Pertandingan direncanakan akan dipindahkan ke tempat lain. UEFA juga telah mengajukan proposal untuk memindahkan pertandingan Finalissima, yang sudah diadakan sejak 2022. Namun, menurut UEFA, Argentina selalu menolak setiap proposal terkait pemindahan lapangan bermain sehingga pertandingan akhirnya ditunda.

Dengan penundaan pertandingan Finalissima, Spanyol memilih untuk menguji diri melawan Serbia. Duel tersebut merupakan pemanasan ideal bagi La Furia Roja sebelum tampil di Piala Dunia 2026.

Selain itu, Serbia turun dengan kekuatan terbaik. Penyerang Aleksandar Mitrovic, yang kini bermain di Al-Rayyan, menjadi harapan serangan Serbia. Striker mantan Newcastle United dan Fulham ini didukung oleh gelandang serang Al Hilal, Sergej Milinkovic-Savic, yang sebelumnya bermain di Lazio. Sementara itu, di bawah mistar berdiri kiper Napoli, Vanja Milinkovic-Savic.

Sementara itu, pelatih Spanyol Luis de la Fuente menaruh harapannya pada Oyarzabal yang menjadi pilihan utama di barisan depan. Hal ini membuat penyerang Barcelona Ferran Torres memulai pertandingan dengan duduk di bangku cadangan. Oyarzabal pun mendapat dukungan dari Lamine Yamal, Fermin Lopez, dan Alex Baena.

Oyarzabal juga menunjukkan ketajamannya dengan membuka kemenangan Spanyol. Menerima umpan dari Fermin Lopez, penyerang Real Sociedad itu berhasil menjebol gawang Milinkovic-Savic pada menit ke-16.

Keunggulan 1-0 membuat Spanyol lebih agresif dalam menekan pertahanan Serbia. Hasilnya tidak sia-sia. Oyarzabal kembali mencetak gol yang membuat Spanyol unggul 2-0. Dia mencetak brace setelah menyelesaikan assist dari bek Pau Cubarsi pada menit ke-44.

Memasuki babak kedua dengan keunggulan dua gol membuat Spanyol bermain lebih rileks dan menikmati permainan. Namun, mereka tetap mendominasi permainan.

Spanyol harus menunggu hingga menit ke-72 ketika winger Osasuna, Victor Munoz, yang masuk sebagai pemain pengganti, mengatasi kebuntuan.

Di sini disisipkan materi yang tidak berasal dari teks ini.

(** X5: the batch result never holds a ticker twice, even when the
    input lists it more than once, and it holds the pair (k, w) exactly
    when k is one of the input tickers and processing k records the
    window w. *)
Theorem batch_result_entries fetch tickers :
  NoDup (map fst (snd (fetch_stock_data fetch tickers))) /\
  (forall k w, In (k, w) (snd (fetch_stock_data fetch tickers)) <->
               In k tickers /\ process_ticker fetch k = Recorded w).
Proof.
  assert (Hnd : NoDup (map fst (snd (fetch_stock_data fetch tickers)))).
  { unfold fetch_stock_data. rewrite batch_result_flat by lia.
    apply nodup_fold_record. constructor. }
  split; [exact Hnd|]. intros k w.
  rewrite (in_dict_get _ _ _ Hnd), batch_result_get.
  destruct (existsb (String.eqb k) tickers) eqn:E.
  - apply existsb_eqb_in in E.
    destruct (process_ticker fetch k); simpl; split; try (intros [_ ?]; discriminate);
      try discriminate.
    + intros H. injection H as ->. auto.
    + intros [_ H]. injection H as ->. reflexivity.
  - split; [discriminate|]. intros [Hin _].
    apply existsb_eqb_in in Hin. congruence.
Qed.

(** ** The printed log of the batch loop *)

Lemma fst_fold_step fetch l acc :
  fst (fold_left (step fetch) l acc) =
  (fst acc ++ flat_map (fun t => match process_ticker fetch t with
                                 | Recorded _ => []
                                 | Skipped => [MsgNotEnough t]
                                 | Failed e => [MsgError t e]
                                 end) l)%list.
Proof.
  revert acc; induction l as [|t r IH]; intros [log d]; simpl; [now rewrite app_nil_r|].
  rewrite IH. unfold step. destruct (process_ticker fetch t); simpl;
    rewrite <- ?app_assoc; reflexivity.
Qed.
Lemma joins_by_NoDup (params : URLSearchParams) (o : Owner) :
  NoDup (joins_by params o).
Proof.
  unfold joins_by. generalize (owner_occurrences params o) as n.
  assert (H : forall n start,
            NoDup (flat_map (owner_joins o) (seq start n))
            /\ forall x, In x (flat_map (owner_joins o) (seq start n)) ->
                 exists i, (start <= i)%nat /\ In x (owner_joins o i)).
  { induction n as [|n IH]; intros start; cbn [seq flat_map].
    - split; [constructor | intros x []].
    - destruct (IH (S start)) as (Hnd & Hin). split.
      + apply NoDup_app; [apply owner_joins_NoDup | exact Hnd |].
        intros x Hx Hx'. destruct (Hin x Hx') as (i & Hle & Hi).
        destruct (owner_joins_unique o o start i x Hx Hi) as (_ & E). lia.
      + intros x Hx. apply in_app_or in Hx. destruct Hx as [Hx|Hx].
        * exists start. split; [lia | exact Hx].
        * destruct (Hin x Hx) as (i & Hle & Hi). exists i.
          split; [lia | exact Hi]. }
  intros n. apply H.
Qed.

Lemma joins_by_owner (params : URLSearchParams) (o : Owner) (x : string) :
  In x (joins_by params o) -> exists i, In x (owner_joins o i).
Proof.
  unfold joins_by. intros H. apply in_flat_map in H.
  destruct H as (i & _ & Hi). now exists i.
Qed.

Lemma all_joins_NoDup (params : URLSearchParams) :
  NoDup (all_joins params).
Proof.
  assert (Hdis : forall o o', o <> o' ->
            forall x, In x (joins_by params o) ->
                      ~ In x (joins_by params o')).
  { intros o o' Hne x Hx Hx'.
    destruct (joins_by_owner _ _ _ Hx) as (i & Hi).
    destruct (joins_by_owner _ _ _ Hx') as (j & Hj).
    destruct (owner_joins_unique o o' i j x Hi Hj) as (E & _).
    contradiction. }
  unfold all_joins.
  repeat (apply NoDup_app;
          [apply joins_by_NoDup | |
           intros x Hx Hx';
           repeat (apply in_app_or in Hx'; destruct Hx' as [Hx'|Hx']);
           (eapply Hdis; [|exact Hx|exact Hx']; discriminate)]).
  apply joins_by_NoDup.
Qed.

Skornya menjadi 3-0 dan bertahan hingga akhir pertandingan.

De la Fuente juga menunjukkan kepuasan dengan kinerja tim. Terlebih lagi, mereka mampu menang dengan meyakinkan ketika menghadapi lawan yang tidak mudah. Dia mengakui bahwa permainan Serbia berubah menjadi lebih baik dibandingkan saat kedua tim bertemu di Liga Bangsa-Bangsa.

“Dekatnya pendekatan mereka dibandingkan dengan saat mereka bertemu di Liga Bangsa-Bangsa beberapa bulan yang lalu. Saya suka karakter dan gagasan [Pelatih Serbia Veljko] Paunovic dengan segera membawa keluar pemain terbaiknya. Saya menghormatinya dan berharap kesuksesan baginya,” kata De la Fuente kepada Marca.

De la Fuente juga memuji Oyarzabal yang mengatasi masalah barisan depan Spanyol. Menurutnya, penampilan Oyarzabal membantah tuduhan bahwa Spanyol tidak memiliki penyerang dengan naluri pembunuh.

“Kita sepertinya tidak bisa menghargai talenta pemain lokal. Ketika orang mengatakan kita tidak memiliki lagi penyerang pembunuh, tetapi sebenarnya kita memiliki banyak penyerang dan bukan hanya Mikel. Dia jelas pemain kelas dunia,” katanya.